Le malade ressent dans un premier temps une fièvre, même modérée, des courbatures, des maux de tête, quelques troubles digestifs et une atteinte pharyngée. C'est après que les choses se compliquent. Le patient peut rapidement être en proie à une insuffisance rénale et hépatique puis un dysfonctionnement de la coagulation sanguine. Il finit par présenter des saignements internes ou externes.

La forme qui frappe actuellement l'Afrique de l'ouest n'est pas très hémorragique. Elle provoque une forte déshydratation, une insuffisance hépato rénale, puis le décès.

Existe-t-il des traitements ?

Pour le moment, seuls les symptômes sont pris en charge et il faut réhydrater le plus tôt possible pour limiter l'évolution sévère de la maladie. Trois pistes de traitement contre le virus sont cependant à l'étude. La première utilise le sérum des convalescents. Lorsqu'une personne guérit d'Ebola, elle porte des anticorps actifs contre le virus. Réinjecter son sérum aux malades peut les aider à se rétablir. La deuxième piste, explorée par les Etats-Unis et le Canada, concerne la production artificielle et en laboratoire d'anticorps anti-Ebola (ZMapp). Enfin, les japonais proposent l'utilisation d'un médicament habituellement dirigé contre le virus de la grippe (Favipiravir). Les deux germes présentent des structures communes sur lesquelles la molécule peut agir. Une solution qui reste à l'étude car les concentrations nécessaires pour être efficaces sont plus importantes que pour la grippe et, par conséquent, les risques de toxicité plus importants.

Quid d'un vaccin ?

Il existe un candidat vaccin. Il utilise un virus - de type adénovirus - pour y fixer des antigènes (molécules caractéristiques) d'Ebola et provoquer, chez le receveur, la fabrication d'anticorps dirigés contre celui-ci. Ce vaccin est en cours de test ce qui implique d'étudier son efficacité et les problèmes de tolérance qui y sont liés. Une fois au point, il pourra être proposé dans un premier temps aux personnels de santé victimes du virus. Il faudra ensuite étudier la meilleure stratégie de vaccination dans les zones où Ebola est susceptible d'émerger.

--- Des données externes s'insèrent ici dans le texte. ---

(** * JuMan secure storage manager ([tools/juman_secure.py])

    A shallow embedding of the key-management and encryption engine of
    [juman_secure.py] and the properties its specification states about it.

    Python values are modelled as follows.
    - [bytes] objects are lists of [Byte.byte].
    - [str] objects are lists of Unicode code points ([N]).
    - [pathlib.Path] objects are lists of path components; the file system
      is an ordered table from paths to nodes (the order is the order in
      which [iterdir] and [rglob] enumerate).
    - Functions with effects (file system, CSPRNG) are computations of a
      state-and-exception monad over [world]; a raised exception keeps the
      effects that happened before it, as in Python.

    The third-party primitives the script calls are parameters of the
    development: the AES block cipher, PBKDF2-HMAC-SHA256, the JSON/base64
    codec of [config.json], the zip container format, the Unicode tables of
    [str.isalnum] and [str.lower] outside ASCII, and the bytes produced by
    the operating system's CSPRNG.  GCM itself (counter mode, GHASH, tag
    check) and the argument checks of [cryptography]'s [AESGCM] class are
    written out, following NIST SP 800-38D and the documented behaviour of
    that class. *)

From Stdlib Require Import String Ascii List NArith ZArith Bool Lia.
From Stdlib.Strings Require Import Byte.
Import ListNotations.

Set Implicit Arguments.

(* ================================================================== *)
(** * Bytes and strings *)
(* ================================================================== *)

Definition bytes := list byte.

Definition blen (b : bytes) : Z := Z.of_nat (length b).

Definition byte_of_N (n : N) : byte :=
  match Byte.of_N (n mod 256) with
  | Some b => b
  | None => x00
  end.

Definition bits8 : Type :=
  (bool * (bool * (bool * (bool * (bool * (bool * (bool * bool)))))))%type.

Definition xor_bits8 (a b : bits8) : bits8 :=
  let '(a0, (a1, (a2, (a3, (a4, (a5, (a6, a7))))))) := a in
  let '(b0, (b1, (b2, (b3, (b4, (b5, (b6, b7))))))) := b in
  (xorb a0 b0, (xorb a1 b1, (xorb a2 b2, (xorb a3 b3,
  (xorb a4 b4, (xorb a5 b5, (xorb a6 b6, xorb a7 b7))))))).

Definition byte_xor (a b : byte) : byte :=
  Byte.of_bits (xor_bits8 (Byte.to_bits a) (Byte.to_bits b)).

(** [bytes(x ^ y for x, y in zip(a, b))]: stops at the shorter argument. *)
Fixpoint xor_bytes (a b : bytes) : bytes :=
  match a, b with
  | x :: a', y :: b' => byte_xor x y :: xor_bytes a' b'
  | _, _ => []
  end.

Fixpoint bytes_eqb (a b : bytes) : bool :=
  match a, b with
  | [], [] => true
  | x :: a', y :: b' => Byte.eqb x y && bytes_eqb a' b'
  | _, _ => false
  end.

(** Big-endian conversions between byte strings and integers. *)
Definition N_of_bytes (b : bytes) : N :=
  fold_left (fun acc x => (acc * 256 + Byte.to_N x)%N) b 0%N.

Fixpoint bytes_of_N (len : nat) (x : N) : bytes :=
  match len with
  | O => []
  | S n => bytes_of_N n (x / 256) ++ [byte_of_N x]
  end.

(** A Python [str]: a sequence of code points. *)
Definition pychar := N.
Definition pystr := list pychar.

Definition py (s : string) : pystr :=
  map (fun a => N_of_ascii a) (list_ascii_of_string s).

Fixpoint pystr_eqb (a b : pystr) : bool :=
  match a, b with
  | [], [] => true
  | x :: a', y :: b' => N.eqb x y && pystr_eqb a' b'
  | _, _ => false
  end.

(** [s.startswith(p)] *)
Fixpoint startswith (s p : pystr) : bool :=
  match p, s with
  | [], _ => true
  | y :: p', x :: s' => N.eqb x y && startswith s' p'
  | _ :: _, [] => false
  end.

(** [sub in s] *)
Fixpoint contains (s sub : pystr) : bool :=
  startswith s sub ||
  match s with
  | [] => false
  | _ :: s' => contains s' sub
  end.

(** [s.split(sep, 1)[0]] for a separator that occurs in [s]; the whole of
    [s] when it does not. *)
Fixpoint split_head (s sep : pystr) : pystr :=
  if startswith s sep then []
  else match s with
       | [] => []
       | c :: s' => c :: split_head s' sep
       end.

(** [s.split(sep)] for a one-character separator. *)
Fixpoint split_on (sep : pychar) (s : pystr) : list pystr :=
  match s with
  | [] => [[]]
  | c :: s' =>
      match split_on sep s' with
      | cur :: rest => if N.eqb c sep then [] :: cur :: rest
                       else (c :: cur) :: rest
      | [] => [[c]]
      end
  end.

(** [sep.join(parts)] *)
Fixpoint join (sep : pystr) (parts : list pystr) : pystr :=
  match parts with
  | [] => []
  | [p] => p
  | p :: rest => p ++ sep ++ join sep rest
  end.

(* ================================================================== *)
(** * Exceptions and results *)
(* ================================================================== *)

Inductive exn : Type :=
| ValueError
| OverflowError
| InvalidTag
| KeyError
| FileNotFoundError
| FileExistsError
| IsADirectoryError
| NotADirectoryError.

Inductive result (A : Type) : Type :=
| Ok (a : A)
| Raise (e : exn).

Arguments Ok {A} a.
Arguments Raise {A} e.

Definition rbind {A B} (r : result A) (k : A -> result B) : result B :=
  match r with
  | Ok a => k a
  | Raise e => Raise e
  end.

Declare Scope result_scope.
Delimit Scope result_scope with result.
Notation "x <-- r ;;; k" := (rbind r (fun x => k))
  (at level 100, r at next level, right associativity) : result_scope.

(* ================================================================== *)
(** * AES-GCM as provided by [cryptography.hazmat.primitives.ciphers.aead]

    The block cipher is a parameter; a block is a 128-bit big-endian
    integer. *)
(* ================================================================== *)

Module GCM.

Definition block_bits : N := 128.
Definition block_mask : N := N.ones block_bits.

(** The reduction constant R = 11100001 || 0^120. *)
Definition R : N := N.shiftl 225 120.

(** Multiplication in GF(2^128), bit 0 being the most significant bit. *)
Fixpoint gf_mul_loop (i : nat) (x z v : N) : N :=
  match i with
  | O => z
  | S j =>
      let z' := if N.testbit x (N.of_nat j) then N.lxor z v else z in
      let v' := if N.testbit v 0 then N.lxor (N.shiftr v 1) R
                else N.shiftr v 1 in
      gf_mul_loop j x z' v'
  end.

Definition gf_mul (x y : N) : N := gf_mul_loop 128 x 0%N y.

(** Zero-padding to a multiple of the block size, and cutting into blocks. *)
Definition pad16 (b : bytes) : bytes :=
  b ++ repeat x00 ((16 - length b mod 16) mod 16).

Fixpoint blocks_loop (fuel : nat) (b : bytes) : list N :=
  match fuel with
  | O => []
  | S f =>
      match b with
      | [] => []
      | _ => N_of_bytes (firstn 16 b) :: blocks_loop f (skipn 16 b)
      end
  end.

Definition blocks (b : bytes) : list N := blocks_loop (length b) b.

Definition ghash (h : N) (xs : list N) : N :=
  fold_left (fun y x => gf_mul (N.lxor y x) h) xs 0%N.

(** Increment of the rightmost 32 bits of a counter block. *)
Definition inc32 (cb : N) : N :=
  (N.shiftl (N.shiftr cb 32) 32 + (cb + 1) mod 2 ^ 32)%N.

Section WithCipher.

(** [E key block]: the forward block cipher (AES) under [key]. *)
Variable E : bytes -> N -> N.

Definition cipher (key : bytes) (blk : N) : N := N.land (E key blk) block_mask.

Definition hash_subkey (key : bytes) : N := cipher key 0%N.

(** The pre-counter block J0. *)
Definition j0 (key iv : bytes) : N :=
  if Nat.eqb (length iv) 12 then N_of_bytes (iv ++ [x00; x00; x00; x01])
  else ghash (hash_subkey key)
             (blocks (pad16 iv) ++ [N.of_nat (8 * length iv)]).

(** GCTR: counter mode starting at counter block [cb]. *)
Fixpoint gctr_loop (fuel : nat) (key : bytes) (cb : N) (x : bytes) : bytes :=
  match fuel with
  | O => []
  | S f =>
      match x with
      | [] => []
      | _ => xor_bytes (firstn 16 x) (bytes_of_N 16 (cipher key cb))
               ++ gctr_loop f key (inc32 cb) (skipn 16 x)
      end
  end.

Definition gctr (key : bytes) (icb : N) (x : bytes) : bytes :=
  gctr_loop (length x) key icb x.

(** The 16-byte authentication tag of ciphertext [c] with additional
    data [aad]. *)
Definition tag (key iv aad c : bytes) : bytes :=
  let s := ghash (hash_subkey key)
             (blocks (pad16 aad) ++ blocks (pad16 c)
              ++ [(N.of_nat (8 * length aad) * 2 ^ 64
                   + N.of_nat (8 * length c))%N]) in
  bytes_of_N 16 (N.lxor (cipher key (j0 key iv)) s).

(** Authenticated encryption: ciphertext followed by the tag. *)
Definition encrypt (key iv aad p : bytes) : bytes :=
  let c := gctr key (inc32 (j0 key iv)) p in
  c ++ tag key iv aad c.

(** Authenticated decryption of [data = ciphertext || tag]; [None] when
    the tag does not verify. *)
Definition decrypt (key iv aad data : bytes) : option bytes :=
  if Nat.ltb (length data) 16 then None
  else
    let n := length data - 16 in
    let c := firstn n data in
    let t := skipn n data in
    if bytes_eqb t (tag key iv aad c)
    then Some (gctr key (inc32 (j0 key iv)) c)
    else None.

Quelles mesures préconisez-vous face à la progression d'Ebola ?

Beaucoup de gens circulent entre la Guinée, le Libéria et la Sierra Leone, alimentant ainsi l'épidémie. Il est donc impératif de coordonner les actions entre ces pays.

En tant que responsable des opérations internationales pour la Croix rouge française, et à la demande de l'Etat français, je me suis récemment rendu en Guinée pour rencontrer les acteurs locaux et faire des propositions visant à améliorer la situation. La Croix rouge française et Médecins sans frontières vont ainsi établir très prochainement un centre de soins au cœur de la forêt, là où sont les foyers de malades. Il est fondamental d'éviter que les malades n'arrivent à Conakry ou dans d'autres zones plus peuplées.

J'ai par ailleurs proposé dans cette optique de créer un autre centre de diagnostic et de soin sur la route qui mène à la capitale guinéenne. L'idée est de vider progressivement la ville du virus pour redonner confiance aux populations locales. Les gens doivent pouvoir se soigner à l'hôpital des pathologies courantes (paludisme par exemple) sans craindre une infection nosocomiale. Les investisseurs doivent quant à eux revenir dans une région déjà dévastée par la crise économique, où les risques insurrectionnels sont bien réels.